Anomaly Detection for a Water Treatment System Using Unsupervised Machine Learning
This work addresses anomaly detection for cyber-physical systems like water treatment plants, but it is incremental as it applies existing methods to a specific dataset.
The paper tackled anomaly detection in a water treatment system by comparing unsupervised machine learning methods, finding that a Deep Neural Network (DNN) had fewer false positives and a slightly better F-measure than a one-class SVM, with both methods evaluated on 36 attack scenarios.

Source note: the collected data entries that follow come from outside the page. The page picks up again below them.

(* ===== verification/_CoqProject ===== *)
-Q . S2P
Prelude.v
Bytes.v
Cursor.v
Checkpoint.v
CheckpointProps.v
DurableState.v
DurableStateProps.v
StateTransition.v
StateTransitionProps.v
StateRuns.v
Envelope.v
Io.v
SpoolModel.v
SegmentFormat.v
SegmentFormatProps.v
SegmentRoundTrip.v
SpoolQuota.v
SpoolQuotaProps.v
FileSystem.v
FileSystemProps.v
SecureFs.v
SecureFsProps.v
FileReads.v
StateStore.v
StateStoreProps.v
StateStoreRuns.v
StateStoreDemo.v
Spool.v
SpoolLifecycle.v
SpoolProps.v
SpoolDelivery.v
SpoolWriting.v
SpoolSegmentLife.v
SpoolRuns.v
SpoolScan.v
SpoolStartup.v
SpoolDemo.v
RisingMetadata.v
Daemon.v
Delivery.v
Collection.v
Rising.v
DeliveryProps.v
Backlog.v
CollectionProps.v
RisingTransitions.v
RisingProps.v
RisingCrash.v
Scheduler.v
Runtime.v
RuntimeProps.v
DaemonDemo.v
Text.v
Sdk.v
Arrow.v
Config.v
ConfigProps.v
Settings.v
Prepared.v
PreparedProps.v
ConfigDemo.v
Native.v
NativeProps.v
MssqlSql.v
MssqlSqlProps.v
MssqlConnector.v
MssqlTyped.v
Decimals.v
MssqlTypedProps.v
NativeDemo.v
Pipeline.v
PipelineDemo.v
SecretStore.v
Deployment.v
DeploymentEnvelope.v
DeploymentImport.v
DeploymentReconcile.v
DeploymentDemo.v
MysqlSql.v
(* ===== verification/StateTransition.v ===== *)
(** * Durable transitions (crates/dbx-rs-state/src/store.rs, validate_transition)

    Which replacements of a stored state an ordinary compare-and-swap accepts: the
    coordinator transition is recognised by replaying the coordinator's methods,
    and the scan may only grow, acknowledge one segment or drop an acknowledged
    prefix. *)

From S2P Require Export DurableState.

Local Open Scope N_scope.
Local Open Scope dbx_scope.

Module StateStoreError.
Inductive StateStoreError :=
  | InvalidRoot
  | PathSymlink
  | InvalidPathType
  | InvalidPermissions
  | Filesystem
  | LockPoisoned
  | WriterLockUnavailable
  | AlreadyExists
  | OrphanedBackup
  | MissingCurrent
  | MissingBackup
  | StateKeyMismatch
  | EnvelopeTooLarge
  | EnvelopeTruncated
  | InvalidMagic
  | UnsupportedEnvelopeVersion
  | UnsupportedCodec
  | InvalidRevision
  | InvalidEnvelopeLength
  | TrailingData
  | ChecksumMismatch
  | InvalidPayload
  | UnsupportedStateVersion
  | InvalidState (e : StateValidationError)
  | StaleRevision
  | StaleDigest
  | RevisionOverflow
  | NoStateChange
  | IdentityMigrationRequired
  | ConfigurationActivationRequired
  | ConfigurationActivationBlocked
  | ConfigurationUnchanged
  | ConfigurationGenerationOverflow
  | InvalidCheckpointTransition
  | ScanProgressRegression
  | ConfigurationGenerationRegression
  | CheckpointGenerationRegression.
End StateStoreError.
Abbreviation StateStoreError := StateStoreError.StateStoreError.
Import StateStoreError.

#[global] Instance StateStoreError_eq_dec : EqDecision StateStoreError.
Proof. solve_decision. Defined.

Inductive CheckpointTransition :=
  | TransUnchanged
  | TransStartAttempt
  | TransCollectionCompleted
  | TransCollectionFailed
  | TransDeliveryChanged
  | TransCommit.

(** Does the method, run on a copy of [current], succeed and produce [next]? *)
Definition snapshot_after {A} (current next : Snapshot) (transition : snap A) : bool :=
  let '(candidate, r) := transition current in is_ok r && bool_decide (candidate = next).

(** The [match &active.collection] of the classification. *)
Definition classify_collection (current next : Snapshot) (active : ActiveAttempt)
    : option CheckpointTransition :=
  match collection active with
  | CollCompleted rows candidate =>
      if snapshot_after current next (collection_completed (fence active) rows candidate)
      then Some TransCollectionCompleted else None
  | CollFailed =>
      if snapshot_after current next (collection_failed (fence active))
      then Some TransCollectionFailed else None
  | CollInProgress => None
  end.

(** The [match active.delivery]. *)
Definition classify_delivery (current next : Snapshot) (active : ActiveAttempt)
    : option CheckpointTransition :=
  match delivery active with
  | DelConfirmed rows =>
      if snapshot_after current next (delivery_confirmed (fence active) rows)
      then Some TransDeliveryChanged else None
  | DelFailed =>
      if snapshot_after current next (delivery_failed (fence active))
      then Some TransDeliveryChanged else None
  | DelUncertain =>
      if snapshot_after current next (delivery_uncertain (fence active))
      then Some TransDeliveryChanged else None
  | DelInProgress => None
  end.

(** The block under [if let Some(active) = &next.active_attempt]. *)
Definition classify_active (current next : Snapshot) : option CheckpointTransition :=
  match active_attempt next with
  | None => None
  | Some active =>
      if snapshot_after current next (start_attempt (fence active)) then Some TransStartAttempt
      else match classify_collection current next active with
           | Some t => Some t
           | None => classify_delivery current next active
           end
  end.

Definition classify_checkpoint_transition (current next : Snapshot)
    : result StateStoreError CheckpointTransition :=
  if decide (current = next) then mret TransUnchanged
  else match classify_active current next with
  | Some t => mret t
  | None =>
      match active_attempt current with
      | Some active =>
          if snapshot_after current next (commit (fence active)) then mret TransCommit
          else mthrow InvalidCheckpointTransition
      | None => mthrow InvalidCheckpointTransition
      end
  end.

Definition scan_has_full_delivery_receipt (scan : ActiveScan) : result StateStoreError bool :=
  segment_count ← ok_or ScanProgressRegression
    (checked_add (compacted_through_sequence scan) (lengthN (segments scan)));
  mret (complete scan && bool_decide (delivered_through_sequence scan = segment_count)).

Definition validate_initial_scan (scan : ActiveScan) : result StateStoreError () :=
  if decide (next_page scan = 1 ∧ complete scan = false ∧ segments scan = []
             ∧ resume_after scan = None ∧ maximum_candidate scan = None
             ∧ compacted_through_sequence scan = 0 ∧ compacted_rows scan = 0
             ∧ delivered_through_sequence scan = 0)
  then mret () else mthrow ScanProgressRegression.

Definition cursor_strictly_advances (current next : option TimestampIdCursor) : bool :=
  match current, next with
  | None, Some _ => true
  | Some current, Some next => bool_decide (position_cmp next current = Gt)
  | _, None => false
  end.

Definition cursor_regresses (current next : option TimestampIdCursor) : bool :=
  match current, next with
  | Some current, Some next => bool_decide (position_cmp next current = Lt)
  | Some _, None => true
  | None, _ => false
  end.

Definition validate_scan_append (current next : ActiveScan) (completes_collection : bool)
    : result StateStoreError () :=
  reject ScanProgressRegression
    when (scan_attempt_id current ≠ scan_attempt_id next
          ∨ base_committed current ≠ base_committed next
          ∨ complete current = true
          ∨ complete next ≠ completes_collection
          ∨ compacted_through_sequence current ≠ compacted_through_sequence next
          ∨ compacted_rows current ≠ compacted_rows next
          ∨ delivered_through_sequence current ≠ delivered_through_sequence next
          ∨ next_page next < next_page current
          ∨ starts_with (segments next) (segments current) = false);;
  match (length (segments next) - length (segments current))%nat with
  | 0%nat =>
      reject ScanProgressRegression
        when (next_page next ≠ next_page current
              ∨ resume_after next ≠ resume_after current
              ∨ maximum_candidate next ≠ maximum_candidate current);;
      if completes_collection then mret () else mthrow NoStateChange
  | 1%nat =>
      expected_next_page ← ok_or ScanProgressRegression (checked_add (next_page current) 1);
      reject ScanProgressRegression
        when (next_page next ≠ expected_next_page
              ∨ cursor_strictly_advances (resume_after current) (resume_after next) = false
              ∨ cursor_regresses (maximum_candidate current) (maximum_candidate next) = true);;
      mret ()
  | _ => mthrow ScanProgressRegression
  end.

(** Field assignments on a cloned scan. *)
Definition set_delivered (n : N) (s : ActiveScan) : ActiveScan :=
  mkScan (scan_attempt_id s) (base_committed s) (resume_after s) (maximum_candidate s)
    (compacted_through_sequence s) (compacted_rows s) (next_page s) (complete s) (segments s) n.
Definition set_compacted (through rows : N) (segs : list SegmentRef) (s : ActiveScan) : ActiveScan :=
  mkScan (scan_attempt_id s) (base_committed s) (resume_after s) (maximum_candidate s)
    through rows (next_page s) (complete s) segs (delivered_through_sequence s).

Definition validate_delivery_receipt_advance (current next : ActiveScan)
    : result StateStoreError () :=
  expected_sequence ← ok_or ScanProgressRegression
    (checked_add (delivered_through_sequence current) 1);
  reject ScanProgressRegression when (delivered_through_sequence next ≠ expected_sequence);;
  let last_sequence :=
    match last (segments current) with
    | None => compacted_through_sequence current
    | Some segment => sequence segment
    end in
  reject ScanProgressRegression when (last_sequence < delivered_through_sequence next);;
  let expected := set_delivered (delivered_through_sequence next) current in
  if decide (expected = next) then mret () else mthrow ScanProgressRegression.

(** [try_fold] of [checked_add] over the removed segments. *)
Fixpoint try_sum_rows (acc : N) (segs : list SegmentRef) : option N :=
  match segs with
  | [] => Some acc
  | segment :: segs => acc ← checked_add acc (rows segment); try_sum_rows acc segs
  end.

Definition validate_scan_compaction (current next : ActiveScan) : result StateStoreError () :=
  reject ScanProgressRegression
    when (compacted_through_sequence next ≤ compacted_through_sequence current
          ∨ delivered_through_sequence current < compacted_through_sequence next);;
  removed_count ← ok_or ScanProgressRegression
    (checked_sub (compacted_through_sequence next) (compacted_through_sequence current));
  reject ScanProgressRegression when (lengthN (segments current) < removed_count);;
  removed_rows ← ok_or ScanProgressRegression
    (try_sum_rows 0 (take (N.to_nat removed_count) (segments current)));
  compacted_rows' ← ok_or ScanProgressRegression
    (checked_add (compacted_rows current) removed_rows);
  let expected := set_compacted (compacted_through_sequence next) compacted_rows'
    (drop (N.to_nat removed_count) (segments current)) current in
  if decide (expected = next) then mret () else mthrow ScanProgressRegression.

(** The [Unchanged] arm: no coordinator transition. *)
Definition validate_scan_unchanged (current next : DurableInputState) : result StateStoreError () :=
  match active_scan current, active_scan next with
  | Some current_scan, Some next_scan =>
      if decide (delivered_through_sequence current_scan ≠ delivered_through_sequence next_scan)
      then validate_delivery_receipt_advance current_scan next_scan
      else if decide (compacted_through_sequence current_scan ≠ compacted_through_sequence next_scan
                      ∨ compacted_rows current_scan ≠ compacted_rows next_scan)
      then validate_scan_compaction current_scan next_scan
      else
        active ← ok_or NoStateChange (active_attempt (coordinator current));
        reject InvalidCheckpointTransition when (collection active ≠ CollInProgress);;
        validate_scan_append current_scan next_scan false
  | None, Some _ => mthrow InvalidCheckpointTransition
  | None, None => mthrow NoStateChange
  | Some _, None => mthrow ScanProgressRegression
  end.

Definition validate_scan_transition (current next : DurableInputState)
    (transition : CheckpointTransition) : result StateStoreError () :=
  match transition with
  | TransUnchanged => validate_scan_unchanged current next
  | TransStartAttempt =>
      reject ScanProgressRegression when (active_scan current ≠ None);;
      scan ← ok_or ScanProgressRegression (active_scan next);
      validate_initial_scan scan
  | TransCollectionCompleted =>
      match active_scan current, active_scan next with
      | Some current_scan, Some next_scan => validate_scan_append current_scan next_scan true
      | _, _ => mthrow ScanProgressRegression
      end
  | TransCollectionFailed =>
      match active_scan current, active_scan next with
      | Some current_scan, Some next_scan =>
          if decide (current_scan = next_scan) then mret () else mthrow ScanProgressRegression
      | _, _ => mthrow ScanProgressRegression
      end
  | TransDeliveryChanged =>
      match active_scan current, active_scan next with
      | Some current_scan, Some next_scan =>
          reject ScanProgressRegression when (current_scan ≠ next_scan);;
          active ← ok_or InvalidCheckpointTransition (active_attempt (coordinator next));
          match delivery active with
          | DelConfirmed _ =>
              full ← scan_has_full_delivery_receipt next_scan;
              if (full : bool) then mret () else mthrow ScanProgressRegression
          | _ => mret ()
          end
      | _, _ => mthrow ScanProgressRegression
      end
  | TransCommit =>
      scan ← ok_or ScanProgressRegression (active_scan current);
      match active_scan next with
      | Some _ => mthrow ScanProgressRegression
      | None =>
          full ← scan_has_full_delivery_receipt scan;
          if (full : bool) then mret () else mthrow ScanProgressRegression
      end
  end.

Definition validate_transition (current next : DurableInputState) : result StateStoreError () :=
  reject StateKeyMismatch when (input_id current ≠ input_id next);;
  reject IdentityMigrationRequired
    when (source_lineage_fingerprint current ≠ source_lineage_fingerprint next
          ∨ cursor_identity_fingerprint current ≠ cursor_identity_fingerprint next);;
  reject ConfigurationGenerationRegression
    when (configuration_generation next < configuration_generation current);;
  reject ConfigurationActivationRequired
    when (configuration_fingerprint current ≠ configuration_fingerprint next
          ∨ configuration_generation current ≠ configuration_generation next);;
  reject CheckpointGenerationRegression
    when (generation (coordinator next) < generation (coordinator current));;
  transition ← classify_checkpoint_transition (coordinator current) (coordinator next);
  validate_scan_transition current next transition.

In this paper, we propose and evaluate the application of unsupervised machine learning to anomaly detection for a Cyber-Physical System (CPS). We compare two methods: Deep Neural Networks (DNN) adapted to time series data generated by a CPS, and one-class Support Vector Machines (SVM). These methods are evaluated against data from the Secure Water Treatment (SWaT) testbed, a scaled-down but fully operational raw water purification plant. For both methods, we first train detectors using a log generated by SWaT operating under normal conditions. Then, we evaluate the performance of both methods using a log generated by SWaT operating under 36 different attack scenarios. We find that our DNN generates fewer false positives than our one-class SVM while our SVM detects slightly more anomalies. Overall, our DNN has a slightly better F measure than our SVM. We discuss the characteristics of the DNN and one-class SVM used in this experiment, and compare the advantages and disadvantages of the two methods.